Tuttavia, non ha importanza cercare date precise per segnalare la nascita o la fine di una tendenza; si può dire grossolanamente che negli ultimi due decenni del XX secolo l'Occidente assiste a un progressivo ribaltamento nella struttura produttiva, con la sistematica diminuzione delle braccia operative, gli operai, il crescere dei colletti bianchi, e soprattutto l'affermarsi della nuova locomotiva economica, non più l'industria ma la finanza. Lo sviluppo rapido dei collegamenti telematici e la loro diffusione garantiscono uno scambio istantaneo di notizie e di dati, consentendo ai mercati di gestire in tempo reale i capitali investiti. Negli anni della presidenza Clinton (1992-2000), la speculazione di borsa e l'avvento delle società legate a Internet, le dot.com, provocano quella che verrà chiamata la bolla finanziaria della New Economy, destinata a esplodere tra lacrime e sangue negli anni zero del duemila.

Negli ultimi quattro decenni si sono affermati quindi valori nuovi, spesso molto discutibili, ad esempio nel merito del rapporto tra il mondo sviluppato e quello in via di sviluppo, sistematicamente sfruttato dal primo. La grande novità a livello internazionale è stato poi l'emergere delle due potenze asiatiche, Cina e India, che hanno saputo capire il punto debole dell'Occidente, il costo della mano d'opera, inserendosi nella base stessa del meccanismo produttivo, con la massiccia creazione di fabbriche di elementi basilari a bassissimo costo.

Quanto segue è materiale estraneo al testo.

Lemma plain_pattern_is_letter_spaced_witness :
  text "hello" <> []
  /\ Forall (fun c => plain c = true) (text "hello")
  /\ regex_to_sample_message (text "hello")
     = join (text " ") (map (fun c => [c]) (text "hello")).
Proof.
  assert (Hne : text "hello" <> []) by (vm_compute; discriminate).
  assert (Hplain : Forall (fun c => plain c = true) (text "hello"))
    by (vm_compute; repeat constructor).
  split; [exact Hne |]. split; [exact Hplain |].
  apply (plain_pattern_is_letter_spaced (text "hello") Hne Hplain).
Defined.

(** ** Decimal indices in paths and ids *)

Section DecimalProperties.
Import Digits.

Lemma text_of_uint (d : Decimal.uint) :
  text (NilEmpty.string_of_uint d) = codes_of_uint d.
Proof.
  unfold text. induction d; cbn [NilEmpty.string_of_uint list_ascii_of_string map codes_of_uint];
    [reflexivity | ..]; cbn [utf8_decode N_of_ascii N_of_digits]; cbn; rewrite IHd; reflexivity.
Qed.

Lemma to_uint_nonnil (n : nat) : Nat.to_uint n <> Decimal.Nil.
Proof.
  intros H. pose proof (DecimalNat.Unsigned.of_to n) as Hn. rewrite H in Hn.
  cbn in Hn. subst n. discriminate H.
Qed.

Lemma decimal_codes (n : nat) : decimal n = codes_of_uint (Nat.to_uint n).
Proof.
  unfold decimal. rewrite <- text_of_uint.
  pose proof (to_uint_nonnil n). destruct (Nat.to_uint n); [congruence | reflexivity ..].
Qed.

Lemma codes_of_uint_inj (d d' : Decimal.uint) :
  codes_of_uint d = codes_of_uint d' -> d = d'.
Proof.
  revert d'. induction d; intros d' H; destruct d'; cbn in H; try discriminate H;
    try reflexivity; injection H as H; f_equal; apply IHd, H.
Qed.

Lemma decimal_inj (n m : nat) : decimal n = decimal m -> n = m.
Proof.
  rewrite !decimal_codes. intros H.
  apply DecimalNat.Unsigned.to_uint_inj, codes_of_uint_inj, H.
Qed.

Lemma decimal_digits (n : nat) : Forall (fun c => is_digit c = true) (decimal n).
Proof.
  rewrite decimal_codes. induction (Nat.to_uint n); cbn [codes_of_uint];
    constructor; first [reflexivity | assumption].
Qed.

Lemma decimal_nonempty (n : nat) : decimal n <> [].
Proof.
  rewrite decimal_codes. pose proof (to_uint_nonnil n).
  destruct (Nat.to_uint n); [congruence | discriminate ..].
Qed.

(** Two runs of digits, each followed by a character that is no digit,
    are equal when the whole texts are. *)
Lemma digits_then_other (a a' x x' : str) (c c' : N) :
  Forall (fun d => is_digit d = true) a -> Forall (fun d => is_digit d = true) a' ->
  is_digit c = false -> is_digit c' = false ->
  a ++ c :: x = a' ++ c' :: x' -> a = a' /\ c :: x = c' :: x'.
Proof.
  intros Ha. revert a'. induction Ha as [|d a Hd _ IH]; intros a' Ha' Hc Hc' H.
  - destruct Ha' as [|d' a' Hd' _]; [split; [reflexivity | exact H] |].
    cbn in H. injection H as -> _. congruence.
  - destruct Ha' as [|d' a' Hd' Ha'].
    + cbn in H. injection H as -> _. congruence.
    + cbn in H. injection H as -> H.
      destruct (IH a' Ha' Hc Hc' H) as [-> ->]. split; reflexivity.
Qed.

End DecimalProperties.

(** ** Further properties of the element extractor *)

Section DocumentOrder.
Import Config Extractor Shape Raw.

Lemma map_of_enumerate {A B C : Type} (f : nat -> A -> B) (h : B -> C) (k : A -> C)
    (l : list A) :
  (forall i a, h (f i a) = k a) ->
  map h (map (fun '(i, a) => f i a) (enumerate l)) = map k l.
Proof.
  intros Hf. unfold enumerate.
  assert (Hgen : forall ix : nat -> nat,
            map h (map (fun '(i, a) => f i a) (imap (fun i a => (ix i, a)) l)) = map k l).
  { induction l as [|a l IH]; intros ix; [reflexivity |].
    rewrite imap_cons. cbn [map]. rewrite Hf. f_equal. apply (IH (fun i => ix (S i))). }
  apply (Hgen (fun i => i)).
Qed.

Lemma map_of_flat_map_enumerate {A B C : Type} (F : nat -> A -> list B) (h : B -> C)
    (G : A -> list C) (l : list A) :
  (forall i a, map h (F i a) = G a) ->
  map h (flat_map (fun '(i, a) => F i a) (enumerate l)) = flat_map G l.
Proof.
  intros HF. unfold enumerate.
  assert (Hgen : forall ix : nat -> nat,
            map h (flat_map (fun '(i, a) => F i a) (imap (fun i a => (ix i, a)) l))
            = flat_map G l).
  { induction l as [|a l IH]; intros ix; [reflexivity |].
    rewrite imap_cons. cbn [flat_map]. rewrite map_app, HF. f_equal.
    apply (IH (fun i => ix (S i))). }
  apply (Hgen (fun i => i)).
Qed.

Lemma map_of_flat_map {A B C : Type} (F : A -> list B) (h : B -> C) (l : list A) :
  map h (flat_map F l) = flat_map (fun a => map h (F a)) l.
Proof.
  induction l as [|a l IH]; [reflexivity |].
  cbn [flat_map]. rewrite map_app, IH. reflexivity.
Qed.

Lemma blocks_of_data attrs : map BlockInfo.data (blocks_of attrs) = blocks_of_config attrs.
Proof.
  unfold blocks_of, blocks_of_config, scenarios_of_config.
  apply map_of_flat_map_enumerate. intros s_idx sc.
  rewrite map_of_flat_map. apply flat_map_ext. intros nd.
  rewrite (map_of_enumerate _ _ (fun b => b)); [apply map_id | reflexivity].
Qed.


Lemma nodes_of_raw {C : Type} (h : NodeInfo.t -> C) (k : node -> C) attrs :
  (forall s_idx sc n_idx nd blocks, h (node_info s_idx sc n_idx nd blocks) = k nd) ->
  map h (nodes_of attrs) = map k (nodes_of_config attrs).
Proof.
  intros Hh. unfold nodes_of, nodes_of_config, scenarios_of_config, nodes_of_scenario.
  rewrite <- flat_map_concat_map, (map_of_flat_map _ k).
  apply map_of_flat_map_enumerate. intros s_idx sc.
  apply map_of_enumerate. intros n_idx nd. apply Hh.
Qed.


End DocumentOrder.


Section UniquePaths.
Import Config Extractor Shape Digits.

Lemma enumerate_member {A : Type} (l : list A) (i : nat) (a : A) :
  (i, a) ∈ enumerate l <-> l !! i = Some a.
Proof.
  unfold enumerate. rewrite elem_of_lookup_imap. split.
  - intros (j & b & [= -> ->] & H). exact H.
  - intros H. exists i, a. split; [reflexivity | exact H].
Qed.

Lemma NoDup_enumerate {A : Type} (l : list A) : NoDup (enumerate l).
Proof.
  apply NoDup_alt. intros i j [k a] Hi Hj.
  rewrite enumerate_lookup in Hi, Hj.
  destruct (l !! i); [| discriminate]. destruct (l !! j); [| discriminate].
  cbn in Hi, Hj. congruence.
Qed.

Lemma NoDup_one_level {A C : Type} (p : nat -> A -> C) (l : list A) :
  (forall i a i' a', p i a = p i' a' -> i = i') ->
  NoDup (map (fun '(i, a) => p i a) (enumerate l)).
Proof.
  intros Hp. apply (NoDup_fmap_2_strong (fun '(i, a) => p i a)); [| apply NoDup_enumerate].
  intros [i a] [i' a'] Hin Hin' Heq.
  apply Hp in Heq as <-. apply enumerate_member in Hin, Hin'. congruence.
Qed.

Lemma NoDup_two_level {A B C : Type} (inner : A -> list B) (p : nat -> A -> nat -> B -> C)
    (l : list A) :
  (forall i a k b i' a' k' b', p i a k b = p i' a' k' b' -> i = i' /\ k = k') ->
  NoDup (flat_map (fun '(i, a) => map (fun '(k, b) => p i a k b) (enumerate (inner a)))
                  (enumerate l)).
Proof.
  intros Hp.
  change (NoDup (enumerate l ≫=
                   (fun '(i, a) => map (fun '(k, b) => p i a k b) (enumerate (inner a))))).
  apply NoDup_bind; [| | apply NoDup_enumerate].
  - intros [i a] [i' a'] y Hin Hin' Hy Hy'.
    change (map ?f ?x) with (f <$> x) in Hy, Hy'.
    apply list_elem_of_fmap in Hy as ([k b] & -> & _).
    apply list_elem_of_fmap in Hy' as ([k' b'] & Heq & _).
    apply Hp in Heq as [<- _]. apply enumerate_member in Hin, Hin'. congruence.
  - intros [i a] _. apply NoDup_one_level.
    intros k b k' b' Heq. apply Hp in Heq as [_ Hk]. exact Hk.
Qed.

Lemma literal_scenarios : text "scenarios[" = text "scenarios" ++ [91%N].
Proof. vm_compute. reflexivity. Qed.
Lemma literal_nodes : text "].nodes[" = 93%N :: text ".nodes[".
Proof. vm_compute. reflexivity. Qed.
Lemma literal_entry_edges : text "].entry_edges[" = 93%N :: text ".entry_edges[".
Proof. vm_compute. reflexivity. Qed.
Lemma literal_close : text "]" = [93%N].
Proof. vm_compute. reflexivity. Qed.

(** A path with two indices determines both. *)
Lemma indexed_path_inj (pre mid : str) (i k i' k' : nat) :
  pre ++ decimal i ++ (93%N :: mid) ++ decimal k ++ [93%N]
  = pre ++ decimal i' ++ (93%N :: mid) ++ decimal k' ++ [93%N] ->
  i = i' /\ k = k'.
Proof.
  intros H. apply app_inv_head in H.
  change ((93%N :: mid) ++ decimal k ++ [93%N])
    with (93%N :: (mid ++ decimal k ++ [93%N])) in H.
  change ((93%N :: mid) ++ decimal k' ++ [93%N])
    with (93%N :: (mid ++ decimal k' ++ [93%N])) in H.
  apply digits_then_other in H as [Hi H];
    [| apply decimal_digits | apply decimal_digits | reflexivity | reflexivity].
  split; [apply decimal_inj, Hi |].
  injection H as H. apply app_inv_head in H.
  apply digits_then_other in H as [Hk _];
    [| apply decimal_digits | apply decimal_digits | reflexivity | reflexivity].
  apply decimal_inj, Hk.
Qed.

Lemma node_path_inj s_idx sc n_idx nd blocks s_idx' sc' n_idx' nd' blocks' :
  NodeInfo.path (node_info s_idx sc n_idx nd blocks)
  = NodeInfo.path (node_info s_idx' sc' n_idx' nd' blocks') ->
  s_idx = s_idx' /\ n_idx = n_idx'.
Proof.
  unfold node_info; cbn [NodeInfo.path]. rewrite literal_nodes, literal_close.
  apply indexed_path_inj.
Qed.

Lemma edge_path_inj s_idx sc e_idx e s_idx' sc' e_idx' e' :
  EntryEdgeInfo.path (edge_info s_idx sc e_idx e)
  = EntryEdgeInfo.path (edge_info s_idx' sc' e_idx' e') ->
  s_idx = s_idx' /\ e_idx = e_idx'.
Proof.
  unfold edge_info; cbn [EntryEdgeInfo.path]. rewrite literal_entry_edges, literal_close.
  apply indexed_path_inj.
Qed.

Lemma scenario_path_inj s_idx sc edges nodes s_idx' sc' edges' nodes' :
  ScenarioInfo.path (scenario_info s_idx sc edges nodes)
  = ScenarioInfo.path (scenario_info s_idx' sc' edges' nodes') ->
  s_idx = s_idx'.
Proof.
  unfold scenario_info; cbn [ScenarioInfo.path]. rewrite literal_close.
  intros H. apply app_inv_head in H.
  apply digits_then_other in H as [Hi _];
    [| apply decimal_digits | apply decimal_digits | reflexivity | reflexivity].
  apply decimal_inj, Hi.
Qed.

Il postmodern architettonico è l'immagine e il riflesso di questi dati economici; ma non bisogna cadere nella trappola di costruire paralleli con il liberismo reaganiano o thatcheriano, perché a livello strutturale si tratta di argomenti legati al capitalismo avanzato, che tanto la destra che la sinistra hanno sposato da molto tempo. Per gli architetti, come scrive Fredric Jameson4,

le posizioni postmoderne sono sorte insieme a una critica implacabile del moderno avanzato e del cosiddetto International Style […]. Di tutte le arti è però l'architettura quella costitutivamente più vicina all'economia, con cui intrattiene un rapporto potenzialmente immediato, sotto forma di commissione e valore dei terreni; non sorprenderà quindi che la straordinaria fioritura della nuova architettura postmoderna sia basata sul patronato del giro d'affari multinazionale, che si espande e si sviluppa in stretta contemporaneità con essa.

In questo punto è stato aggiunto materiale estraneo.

(** * DevInspect: the performance-metrics core

    A shallow embedding of [src/content/modules/performance.ts]: the Web
    Vitals observers, the vitals store, the metrics aggregator with its
    warning rules, and the five-second result cache.

    Modelling choices.
    - A JavaScript number is an exact rational ([Q]).  Byte counts and
      clock readings are integers; the vitals are finite durations and
      shift scores.  Binary64 rounding, [NaN] and the infinities are not
      modelled.  The theorems on the CLS total and on the byte totals of
      the warning rules are stated on the additions the code makes, in its
      order and from its initial value ([addedUp]); only auxiliary lemmas
      use the exact sum ([shiftTotal]).
    - The module-level [let]/[const] bindings of the source are the fields
      of one record, [World], threaded through a state-and-exception monad
      [JS]: a statement that throws leaves the mutations made so far.
    - What the platform answers (DOM queries, resource timing, observer
      support) is read from a [Browser] record, and a platform call that
      can throw returns an [outcome]; the reading of the clock is an
      argument of the lookup. *)

From Stdlib Require Import ZArith QArith Qround Qabs Bool List String Ascii Lia.
From Stdlib Require Import DecimalString.
Import ListNotations.

Local Open Scope string_scope.
Local Open Scope Z_scope.
Local Open Scope Q_scope.

(** ** Numbers *)

(** [x > y] on JavaScript numbers. *)
Definition Qgtb (x y : Q) : bool := negb (Qle_bool x y).

(** [a || b] on numbers: [a] unless it is falsy, that is zero. *)
Definition orNumber (a b : Q) : Q := if Qeq_bool a 0 then b else a.

(** [x || 0] where [x] may be [undefined]. *)
Definition orZero (x : option N) : Q :=
  match x with
  | Some n => inject_Z (Z.of_N n)
  | None => 0
  end.

(** Decimal digits of a natural number, as a template literal prints an
    array length. *)
Definition natToString (n : nat) : string :=
  NilZero.string_of_uint (Nat.to_uint n).

(** Decimal digits of a non-negative integer. *)
Definition digitsOf (z : Z) : string :=
  NilZero.string_of_uint (N.to_uint (Z.to_N z)).

Fixpoint zeros (k : nat) : string :=
  match k with
  | O => EmptyString
  | S k' => String "0"%char (zeros k')
  end.

(** ** Outcomes and the [JS] monad *)

Inductive outcome (A : Type) : Type :=
| Returned (a : A)
| Thrown (e : string).

Arguments Returned {A} a.
Arguments Thrown {A} e.

Definition returned {A} (o : outcome A) : Prop :=
  match o with
  | Returned _ => True
  | Thrown _ => False
  end.

(** ** Data model *)

Record PerformanceMetrics : Type := mkVitals {
  lcp : option Q;
  cls : Q;
  fid : option Q;
  inp : option Q;
  ttfb : option Q
}.

Inductive Severity : Type := high | medium | low.

Record PerformanceWarning : Type := mkWarning {
  title : string;
  solution : string;
  severity : Severity
}.

Record ExtendedPerformanceMetrics : Type := mkMetrics {
  vitals : PerformanceMetrics;
  totalNodes : nat;
  totalImages : nat;
  totalScripts : nat;
  totalStylesheets : nat;
  warnings : list PerformanceWarning
}.

(** The entry types the four observers subscribe to. *)
Inductive EntryType : Type :=
| largest_contentful_paint
| layout_shift
| first_input
| event.

Definition EntryType_eqb (a b : EntryType) : bool :=
  match a, b with
  | largest_contentful_paint, largest_contentful_paint => true
  | layout_shift, layout_shift => true
  | first_input, first_input => true
  | event, event => true
  | _, _ => false
  end.

Record LcpEntry : Type := { renderTime : Q; loadTime : Q }.
Record LayoutShift : Type := { hadRecentInput : bool; value : Q }.
Record FirstInput : Type := { processingStart : Q; startTime : Q }.
Record EventTiming : Type := { duration : Q }.
Record NavigationTiming : Type := { responseStart : Q; requestStart : Q }.

(** What [entryList.getEntries()] gives a callback: the call may throw, and
    an element of the array may be [null] or [undefined] ([None]). *)
Definition EntryList (E : Type) : Type := outcome (list (option E)).

Record Resource : Type := {
  initiatorType : string;
  transferSize : option N
}.

(** The module's state.  [observers] is the platform's list of live
    subscriptions created by this module, one element per successful
    [observe] call; [aggregatorCalls] is a spy that counts the entries into
    [calculatePerformanceMetrics] and is read by nothing in the program. *)
Record World : Type := mkWorld {
  cachedPerformanceMetrics : option ExtendedPerformanceMetrics;
  lastMetricsCalculationTime : Z;
  vitalsObserversInitialized : bool;
  observedVitals : PerformanceMetrics;
  observers : list EntryType;
  aggregatorCalls : nat
}.

Definition METRICS_CACHE_DURATION : Z := 5000.

Definition noVitals : PerformanceMetrics :=
  {| lcp := None; cls := 0; fid := None; inp := None; ttfb := None |}.

(** The state when the content script has just been loaded. *)
Definition initialWorld : World :=
  {| cachedPerformanceMetrics := None;
     lastMetricsCalculationTime := 0;
     vitalsObserversInitialized := false;
     observedVitals := noVitals;
     observers := [];
     aggregatorCalls := O |}.
(** C2, as the code has it: for a PRIVATE key whose encoding succeeds and
    whose GX and GY have an even number of octets together (as they have
    with equal widths), encoding the decoded encoding gives the encoding
    back, octet for octet. *)
Theorem reencode_stable (key : Key.t) (out gx gy : ByteString.t) :
  encodeKeyUsingPKCS8Format key = Ok out ->
  getComponent key ECC_GX = Ok gx ->
  getComponent key ECC_GY = Ok gy ->
  Nat.Even (List.length gx + List.length gy) ->
  (key' <- decodeKeyFromPKCS8Format out ;;
   encodeKeyUsingPKCS8Format key') = Ok out.
Proof.
  intros H HGX HGY Hev.
  destruct (decode_encode key out H)
    as (h & p & a & b & gx' & gy' & n & d & EH & EP & EA & EB & EGX & EGY
        & EN & ED & Hp & Hn & Hasm & Hdec).
  unfold getComponent in HGX, HGY. rewrite EGX in HGX. rewrite EGY in HGY.
  injection HGX as ->. injection HGY as ->.
  cbv zeta in Hdec. rewrite Hdec. cbn [bind].
  unfold encodeKeyUsingPKCS8Format.
  rewrite (privateKeyInfo_present _ (dropZeros h) (signPadded p) a b
             (firstn (Z.to_nat (Z.of_nat (List.length (gx ++ gy)) / 2))
                (gx ++ gy))
             (firstn (Z.to_nat (Z.of_nat (List.length (gx ++ gy)) / 2))
                (skipn (Z.to_nat (Z.of_nat (List.length (gx ++ gy)) / 2))
                   (gx ++ gy)))
             (signPadded n) d);
    try reflexivity; try now apply signPadded_nonempty.
  cbn [bind].
  rewrite dropZeros_idem, !signPadded_idem, halves_even; [exact Hasm|].
  now rewrite length_app.
Qed.

Lemma reencode_stable_witness :
  (key' <- decodeKeyFromPKCS8Format sampleEncoding ;;
   encodeKeyUsingPKCS8Format key') = Ok sampleEncoding.
Proof.
  apply (reencode_stable sampleKey sampleEncoding [x12; x34] [x56; x78]);
    try reflexivity.
  exists 2%nat. reflexivity.
Defined.

(** C2 as stated fails: with GX of one octet and GY of two, the decoder
    cuts the three octets into two slices of one octet, and the second
    encoding is one octet shorter than the first. *)
Lemma reencode_uneven_counterexample :
  hasType sampleKeyUneven PRIVATE = true /\
  getComponent sampleKeyUneven ECC_GX = Ok [x01] /\
  getComponent sampleKeyUneven ECC_GY = Ok [x02; x03] /\
  exists out key' out',
    encodeKeyUsingPKCS8Format sampleKeyUneven = Ok out /\
    decodeKeyFromPKCS8Format out = Ok key' /\
    getComponent key' ECC_GX = Ok [x01] /\
    getComponent key' ECC_GY = Ok [x02] /\
    encodeKeyUsingPKCS8Format key' = Ok out' /\
    List.length out = 66%nat /\ List.length out' = 65%nat /\
    out' <> out.
Proof.
  split; [reflexivity|]. split; [reflexivity|]. split; [reflexivity|].
  eexists _, _, _.
  split; [vm_compute; reflexivity|].
  split; [vm_compute; reflexivity|].
  split; [reflexivity|]. split; [reflexivity|].
  split; [vm_compute; reflexivity|].
  split; [reflexivity|]. split; [reflexivity|].
  intros E. apply (f_equal (@List.length byte)) in E. discriminate E.
Qed.

(** ** Inputs that are not of the schema *)

Ltac same_results :=
  repeat match goal with
         | H1 : ?a = Ok ?u, H2 : ?a = Ok ?v |- _ =>
             rewrite H1 in H2; first [injection H2 as <- | clear H2]
         end.

Ltac run_with_results :=
  repeat match goal with
         | H : ?lhs = Ok _ |- context [?lhs] => rewrite H; cbn [bind]
         end.

(** [decodeKeyFromPKCS8Format] returns a key exactly when the input
    parses, every position it visits exists and has a value, the value of
    the block parses, and the point can be cut; the key holds the values
    found. *)
Lemma decode_Ok_iff (input : ByteString.t) (key : Key.t) :
  decodeKeyFromPKCS8Format input = Ok key <->
  exists root block inner d h p a b g n c,
    ASN1.parse input = Ok root /\
    valueAt root [2] = Ok block /\
    ASN1.parse block = Ok inner /\
    valueAt inner [1] = Ok d /\
    valueAt root [1; 1; 0] = Ok h /\
    valueAt root [1; 1; 1; 1] = Ok p /\
    valueAt root [1; 1; 2; 0] = Ok a /\
    valueAt root [1; 1; 2; 1] = Ok b /\
    valueAt root [1; 1; 3] = Ok g /\
    decodeUncompressedECPoint g = Ok c /\
    valueAt root [1; 1; 4] = Ok n /\
    key = privateKeyWith d h p a b (x c) (y c) n.
Proof.
  split.
  - unfold decodeKeyFromPKCS8Format. intros H. inv_binds.
    injection H as <-. same_results.
    do 11 eexists.
    split; [eassumption|].
    unfold valueAt, nodeAt. cbn [fold_left bind].
    split; [run_with_results; reflexivity|].
    split; [eassumption|].
    repeat (split; [run_with_results; first [reflexivity | eassumption]|]).
    reflexivity.
  - intros (root & block & inner & d & h & p & a & b & g & n & c
            & Hroot & Hblock & Hinner & Hd & Hh & Hp & Ha & Hb & Hg & Hc
            & Hn & ->).
    unfold valueAt, nodeAt in Hblock, Hd, Hh, Hp, Ha, Hb, Hg, Hn.
    cbn [fold_left bind] in Hblock, Hd, Hh, Hp, Ha, Hb, Hg, Hn.
    inv_binds. same_results.
    unfold decodeKeyFromPKCS8Format. run_with_results. reflexivity.
Qed.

Il successo del postmodern si affianca di fatto a un disincanto politico ed economico ed esprime la sua avversione al Moderno, se si identifica il Moderno con la grande fase industriale e razionale che ha costruito la ricchezza del capitalismo occidentale. D'altra parte, il postmodern gioca con l'eclettismo, si imbeve di disinvolte citazioni classiche, di libertà compositiva, di irrazionalità, di fantasia, con un sistematico sconfinamento nel cattivo gusto, trasformato in ironico e buono5. Postmodern quindi come opposizione al moderno, ma anche semplicemente come decadenza e conseguenza del moderno; di fatto, un termine talmente ambiguo da consentire letture opposte6. Non sembra casuale che la critica d'arte, non ancora la storia, si dimostri vaga nel definire i limiti dello stile, a volte visto come un enorme contenitore di tendenze diverse, a volte come un delimitato momento manierista, conclusivo della modernità, allo stesso modo in cui il Manierismo cinquecentesco segnò la fine del Rinascimento.

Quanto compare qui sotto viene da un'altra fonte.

(** C3.  The output of the extractor is the first fifty entries of the
    sorted list of the distinct collected links: it has at most fifty
    entries, exactly fifty when more than fifty distinct pairs qualify, it
    is in order, and every link it keeps is below, by (lowercase title,
    lowercase url), every qualifying link it drops.  Whenever
    [fetch_links] returns on a page, this output is what it returns. *)
Theorem C3_cap_after_sort (company : Company) (page : string) :
  let links := collect_links env company (find_all env page) [] in
  let out := extract_links env company page in
  (exists normalized,
      normalized ≡ₚ remove_dups links /\
      StronglySorted title_url_le normalized /\
      out = take 50 normalized) /\
  (length out <= 50)%nat /\
  ((50 < length (remove_dups links))%nat -> length out = 50%nat) /\
  (forall x, x ∈ out -> x ∈ links) /\
  (forall x y, x ∈ out -> y ∈ links -> y ∉ out -> title_url_le x y) /\
  (forall v w w' result,
     page_at env (length (requests w)) company = page ->
     fetch_links env company v w = (inr result, w') ->
     result = out /\ scan_anchors env company (find_all env page) [] = inr links).
Proof.
  intros links out.
  destruct (normalized_links_spec env company page) as (Hnd & Hin & Hsorted & Hperm).
  fold links in Hin, Hperm.
  set (normalized := normalized_links env company page) in *.
  assert (out = take 50 normalized) as Hout by reflexivity.
  split_and!.
  - exists normalized. split_and!; [done|by apply sorted_title_url|done].
  - rewrite Hout, length_take. lia.
  - intros Hmany. rewrite Hout, length_take, Hperm. lia.
  - intros x Hx. apply Hin. rewrite Hout in Hx.
    by eapply subseteq_take.
  - intros x y Hx Hy Hny. rewrite Hout in Hx, Hny. apply key_le_title_url.
    apply (sorted_take_le link_key normalized 50); [done..|].
    apply Hin in Hy. rewrite <- (take_drop 50 normalized) in Hy.
    apply elem_of_app in Hy as [Hy|Hy]; done.
  - intros v w w' result <- Hfetch.
    apply fetch_links_returns in Hfetch as [Hscan ->]. done.
Qed.
(** A task that holds a counted reference to the set it inherited leaves
    every reference counted; it has given back the reference to the set it
    loaded. *)
Lemma search_directory_counted env cfg task w :
  counted (holds (parent_ignore task)) (pool w) (heap w) ->
  counted (fun _ => 0) (pool (search_directory env cfg task w))
          (heap (search_directory env cfg task w)).
Proof.
  intros Hcnt.
  assert (H0 : counted (fun _ => 0) (pool w) (heap w)).
  { eapply counted_weaken; [|exact Hcnt]. intros i. apply holds_nonneg. }
  unfold search_directory. cbv zeta. cbn [pool heap set_active_tasks].
  destruct (negb (max_depth cfg =? -1) && _); [exact H0|].
  destruct (opendir env (path task)) as [names|]; [|exact H0].
  set (d := set_dirs_scanned (dirs_scanned w + 1) w).
  destruct (ignore_vcs cfg) eqn:Evcs.
  2:{ rewrite (free_ignore_patterns_set_heap None). cbn [pool heap set_heap].
      change (free_ignore_patterns None ?u) with u.
      eapply counted_weaken;
        [|apply (fold_process_entry_counted (holds (parent_ignore task)));
          [|exact Hcnt]].
      - intros i. apply holds_nonneg.
      - intros i. unfold shared_set. lia. }
  unfold load_ignore_file. destruct (fopen_r env _) as [fp|].
  2:{ change (free_ignore_patterns None ?u) with u.
      eapply counted_weaken;
        [|apply (fold_process_entry_counted (holds (parent_ignore task)));
          [|exact Hcnt]].
      - intros i. apply holds_nonneg.
      - intros i. unfold shared_set. lia. }
  set (n := List.length (heap d)).
  set (pats := read_patterns (String.length fp) fp).
  set (u := set_heap (heap d ++ [mkIgnore pats 1 false]) d).
  set (extra := fun i => holds (parent_ignore task) i + holds (Some n) i).
  assert (Hu : counted extra (pool u) (heap u)).
  { destruct Hcnt as (Hok & Hc & Hn). subst u. cbn [pool heap set_heap].
    change (pool d) with (pool w). change (heap d) with (heap w) in *.
    split; [exact Hok|]. split.
    - apply Forall_app. split; [exact Hc|].
      constructor; [split; cbn [refcount freed]; [lia|reflexivity]|constructor].
    - intros i. subst extra. cbv beta. specialize (Hn i).
      unfold allowance in *. cbn [holds].
      destruct (n =? i)%nat eqn:E.
      + apply Nat.eqb_eq in E. subst i.
        rewrite lookup_app_r by apply le_n.
        replace (n - List.length (heap w))%nat with 0%nat by (subst n; lia).
        cbn [lookup list_lookup refcount].
        rewrite lookup_ge_None_2 in Hn by apply le_n. simpl. lia.
      + apply Nat.eqb_neq in E.
        destruct (heap w !! i) as [q|] eqn:Hq.
        * rewrite (lookup_app_l_Some _ _ _ _ Hq). lia.
        *
          assert (0 <= match (heap w ++ [mkIgnore pats 1 false]) !! i with
                       | Some p => refcount p | None => 0 end).
          { destruct ((heap w ++ _) !! i) as [q|] eqn:Hq'; [|lia].
            apply lookup_app_Some in Hq' as [Hq'|[Hge Hq']];
              [congruence|].
            destruct (i - List.length (heap w))%nat as [|k] eqn:Ek;
              [|discriminate Hq'].
            apply lookup_ge_None_1 in Hq. subst n. lia. }
          lia. }
  pose proof (fold_process_entry_counted extra env cfg task (Some n) names
                ltac:(intros i; subst extra; cbv beta; cbn [shared_set];
                      pose proof (holds_nonneg (parent_ignore task) i); lia)
                u Hu) as Hf.
  set (f := fold_left _ names u) in *.
  assert (Hpos : 0 < refs (pending (pool f)) n + extra n).
  { subst extra. cbv beta. cbn [holds]. rewrite Nat.eqb_refl.
    pose proof (refs_nonneg (pending (pool f)) n).
    pose proof (holds_nonneg (parent_ignore task) n). lia. }
  destruct (counted_live extra _ _ n Hf Hpos) as (q & Hq & Hlive & Hfree).
  destruct (free_ignore_patterns_same (Some n) f) as [-> _].
  unfold free_ignore_patterns. rewrite Hq. cbn [heap set_heap].
  destruct Hf as (Hok & Hc & Hn).
  assert (Hlt : (n < List.length (heap f))%nat) by (eapply lookup_lt_Some, Hq).
  split; [exact Hok|]. split.
  - apply Forall_insert; [exact Hc|]. split; cbn [refcount freed]; [lia|].
    destruct (1 <? refcount q) eqn:E1.
    + apply Z.ltb_lt in E1. rewrite Hfree. symmetry. apply Z.eqb_neq. lia.
    + apply Z.ltb_ge in E1. symmetry. apply Z.eqb_eq. lia.
  - intros i. rewrite allowance_insert by exact Hlt. cbn [refcount].
    specialize (Hn i). subst extra. cbv beta in Hn. cbn [holds] in Hn.
    pose proof (holds_nonneg (parent_ignore task) i).
    destruct (n =? i)%nat eqn:E; [|lia].
    apply Nat.eqb_eq in E. subst i. unfold allowance in Hn. rewrite Hq in Hn.
    lia.
Qed.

Ma per restare ai tempi nostri, i romanzi di Don DeLillo, Thomas Pynchon e Umberto Eco, le sculture di Jeff Koons e i film di Matthew Barney, il design di Philippe Starck e di Ettore Sottsass, hanno manifestato e manifestano con esiti molto più validi lo stesso impianto giocoso e/o irrispettoso delle regole che Robert Venturi delinea imparando da Las Vegas. In parallelo, le banche e la finanza internazionale continuano a giocare molto seriamente a dadi e ignorano quelle regole del capitalismo e dell'industrializzazione che sembravano sacre ed eterne: produrre beni concreti, investire ciò che si guadagna, rischiare ma non troppo, indebitandosi solo nell'ambito del guadagno possibile.

Oggi un capitalista miliardario produce servizi, vende comunicazione, e vive in uno stato di perenne rischio fallimentare, anche se in realtà il rischio è coperto dalle stesse banche cui deve miliardi. In un anno di produzione record, i padroni della FIAT potevano incassare denaro liquido in quantità X, oggi il padrone di Mediaset incassa varie volte X vendendo pubblicità sulle proprie reti di comunicazione: parole che comprano parole, oggi, non certo manufatti che utilizzano materie prime, come ieri.

Lo ha scritto lucidamente Gianni Vattimo7:

 […] un altro grande fattore è stato determinante per la dissoluzione dell'idea di storia e per la fine delle modernità, ed è l'avvento della società della comunicazione. […] Questa moltiplicazione vertiginosa della comunicazione, questa presa di parola da parte di un numero crescente di sub-culture, è l'effetto più evidente dei mass media, ed è anche il fatto che – intrecciato con la fine, o almeno la trasformazione radicale, dell'imperialismo europeo – determina il passaggio della nostra società alla postmodernità.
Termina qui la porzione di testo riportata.